__PROBLEM DESCRIPTION__. Take the material below and output exactly the run of lines from the one containing "Lemma refuse_open err" down to the one containing "Lemma open_channel_post mk", with both included.

(GIVEN RECORDS begins)

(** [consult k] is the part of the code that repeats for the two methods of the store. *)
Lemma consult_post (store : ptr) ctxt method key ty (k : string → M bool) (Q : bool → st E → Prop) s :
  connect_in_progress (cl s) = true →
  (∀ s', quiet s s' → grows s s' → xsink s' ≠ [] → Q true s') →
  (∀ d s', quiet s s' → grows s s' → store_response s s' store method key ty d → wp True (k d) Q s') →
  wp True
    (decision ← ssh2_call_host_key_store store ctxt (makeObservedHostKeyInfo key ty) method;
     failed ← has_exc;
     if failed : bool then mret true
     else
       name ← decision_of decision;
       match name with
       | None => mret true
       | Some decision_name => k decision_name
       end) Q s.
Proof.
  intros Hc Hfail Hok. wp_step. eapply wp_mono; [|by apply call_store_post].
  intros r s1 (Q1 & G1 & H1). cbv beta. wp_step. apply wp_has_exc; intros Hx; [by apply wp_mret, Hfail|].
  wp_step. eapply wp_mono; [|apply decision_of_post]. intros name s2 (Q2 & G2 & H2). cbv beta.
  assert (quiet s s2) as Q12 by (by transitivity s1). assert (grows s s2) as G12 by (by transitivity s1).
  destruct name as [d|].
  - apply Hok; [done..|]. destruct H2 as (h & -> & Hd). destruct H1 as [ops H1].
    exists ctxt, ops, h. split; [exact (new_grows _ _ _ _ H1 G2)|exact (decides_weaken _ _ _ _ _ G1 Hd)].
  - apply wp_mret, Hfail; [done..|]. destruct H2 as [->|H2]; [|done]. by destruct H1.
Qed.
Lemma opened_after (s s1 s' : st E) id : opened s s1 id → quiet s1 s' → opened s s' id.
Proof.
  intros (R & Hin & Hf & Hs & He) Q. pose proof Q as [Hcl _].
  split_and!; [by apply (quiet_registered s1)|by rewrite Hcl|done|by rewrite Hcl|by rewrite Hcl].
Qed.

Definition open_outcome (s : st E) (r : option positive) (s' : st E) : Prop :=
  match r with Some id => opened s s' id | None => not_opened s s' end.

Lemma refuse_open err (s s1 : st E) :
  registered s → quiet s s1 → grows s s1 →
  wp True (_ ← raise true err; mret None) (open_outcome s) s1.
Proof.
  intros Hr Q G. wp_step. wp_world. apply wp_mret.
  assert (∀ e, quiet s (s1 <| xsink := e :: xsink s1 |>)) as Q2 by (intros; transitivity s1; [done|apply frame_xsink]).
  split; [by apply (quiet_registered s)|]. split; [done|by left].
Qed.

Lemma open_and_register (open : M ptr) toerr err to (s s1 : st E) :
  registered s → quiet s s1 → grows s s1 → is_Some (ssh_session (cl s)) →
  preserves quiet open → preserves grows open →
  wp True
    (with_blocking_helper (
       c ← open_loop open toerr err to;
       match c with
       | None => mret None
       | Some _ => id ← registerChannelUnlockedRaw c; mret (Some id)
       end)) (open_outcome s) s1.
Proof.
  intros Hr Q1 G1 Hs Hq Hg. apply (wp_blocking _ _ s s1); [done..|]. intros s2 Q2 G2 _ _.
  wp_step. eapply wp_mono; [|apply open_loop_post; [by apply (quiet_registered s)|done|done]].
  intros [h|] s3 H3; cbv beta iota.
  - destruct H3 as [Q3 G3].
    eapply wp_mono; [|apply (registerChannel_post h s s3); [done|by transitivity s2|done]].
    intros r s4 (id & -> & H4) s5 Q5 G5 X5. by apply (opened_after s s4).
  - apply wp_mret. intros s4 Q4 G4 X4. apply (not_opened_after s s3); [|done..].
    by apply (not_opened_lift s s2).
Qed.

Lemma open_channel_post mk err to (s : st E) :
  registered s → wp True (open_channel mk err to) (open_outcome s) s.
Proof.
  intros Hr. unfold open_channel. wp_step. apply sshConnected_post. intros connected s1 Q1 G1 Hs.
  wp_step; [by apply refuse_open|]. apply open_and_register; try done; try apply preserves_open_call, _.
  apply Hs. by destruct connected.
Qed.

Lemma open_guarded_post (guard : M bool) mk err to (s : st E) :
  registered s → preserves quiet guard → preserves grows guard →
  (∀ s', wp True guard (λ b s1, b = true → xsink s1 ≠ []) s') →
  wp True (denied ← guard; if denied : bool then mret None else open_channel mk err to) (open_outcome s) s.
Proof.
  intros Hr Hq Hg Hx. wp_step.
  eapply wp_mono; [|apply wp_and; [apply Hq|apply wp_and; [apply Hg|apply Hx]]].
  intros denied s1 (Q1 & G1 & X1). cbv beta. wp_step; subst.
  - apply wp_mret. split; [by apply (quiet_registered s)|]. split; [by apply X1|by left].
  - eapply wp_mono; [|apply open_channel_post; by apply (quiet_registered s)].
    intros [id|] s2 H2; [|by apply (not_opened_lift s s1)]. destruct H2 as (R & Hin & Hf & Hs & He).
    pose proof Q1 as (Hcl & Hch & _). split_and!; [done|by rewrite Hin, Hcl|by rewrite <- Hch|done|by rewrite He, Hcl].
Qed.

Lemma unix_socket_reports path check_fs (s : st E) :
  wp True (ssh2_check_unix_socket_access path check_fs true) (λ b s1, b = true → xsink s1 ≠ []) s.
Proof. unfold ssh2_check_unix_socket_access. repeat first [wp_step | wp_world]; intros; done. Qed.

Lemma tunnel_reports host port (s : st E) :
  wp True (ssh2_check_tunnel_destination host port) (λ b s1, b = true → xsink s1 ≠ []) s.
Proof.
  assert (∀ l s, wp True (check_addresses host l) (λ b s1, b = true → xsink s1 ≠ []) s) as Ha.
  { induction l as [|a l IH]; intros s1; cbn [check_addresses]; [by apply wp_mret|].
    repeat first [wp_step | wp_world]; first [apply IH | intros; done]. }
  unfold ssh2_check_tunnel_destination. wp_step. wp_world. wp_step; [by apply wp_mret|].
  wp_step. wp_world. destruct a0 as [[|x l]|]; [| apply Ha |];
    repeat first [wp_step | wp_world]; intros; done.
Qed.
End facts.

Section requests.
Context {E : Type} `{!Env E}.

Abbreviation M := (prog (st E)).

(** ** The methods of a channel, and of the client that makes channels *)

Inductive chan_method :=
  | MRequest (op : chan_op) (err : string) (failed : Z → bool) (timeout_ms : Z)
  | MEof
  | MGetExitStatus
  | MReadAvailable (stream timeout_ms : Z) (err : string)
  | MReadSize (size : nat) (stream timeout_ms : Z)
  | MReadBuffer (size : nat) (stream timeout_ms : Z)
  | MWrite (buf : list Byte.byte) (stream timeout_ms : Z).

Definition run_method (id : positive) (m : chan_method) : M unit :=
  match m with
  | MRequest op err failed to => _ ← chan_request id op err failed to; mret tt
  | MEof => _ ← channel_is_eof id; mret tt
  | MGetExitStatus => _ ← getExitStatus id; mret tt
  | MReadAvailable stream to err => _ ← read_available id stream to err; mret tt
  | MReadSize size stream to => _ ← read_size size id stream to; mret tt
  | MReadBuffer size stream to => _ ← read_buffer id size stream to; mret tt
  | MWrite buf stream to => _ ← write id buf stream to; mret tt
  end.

(GIVEN RECORDS ends)

__ANSWER BOX__.
Lemma refuse_open err (s s1 : st E) :
  registered s → quiet s s1 → grows s s1 →
  wp True (_ ← raise true err; mret None) (open_outcome s) s1.
Proof.
  intros Hr Q G. wp_step. wp_world. apply wp_mret.
  assert (∀ e, quiet s (s1 <| xsink := e :: xsink s1 |>)) as Q2 by (intros; transitivity s1; [done|apply frame_xsink]).
  split; [by apply (quiet_registered s)|]. split; [done|by left].
Qed.

Lemma open_and_register (open : M ptr) toerr err to (s s1 : st E) :
  registered s → quiet s s1 → grows s s1 → is_Some (ssh_session (cl s)) →
  preserves quiet open → preserves grows open →
  wp True
    (with_blocking_helper (
       c ← open_loop open toerr err to;
       match c with
       | None => mret None
       | Some _ => id ← registerChannelUnlockedRaw c; mret (Some id)
       end)) (open_outcome s) s1.
Proof.
  intros Hr Q1 G1 Hs Hq Hg. apply (wp_blocking _ _ s s1); [done..|]. intros s2 Q2 G2 _ _.
  wp_step. eapply wp_mono; [|apply open_loop_post; [by apply (quiet_registered s)|done|done]].
  intros [h|] s3 H3; cbv beta iota.
  - destruct H3 as [Q3 G3].
    eapply wp_mono; [|apply (registerChannel_post h s s3); [done|by transitivity s2|done]].
    intros r s4 (id & -> & H4) s5 Q5 G5 X5. by apply (opened_after s s4).
  - apply wp_mret. intros s4 Q4 G4 X4. apply (not_opened_after s s3); [|done..].
    by apply (not_opened_lift s s2).
Qed.

Lemma open_channel_post mk err to (s : st E) :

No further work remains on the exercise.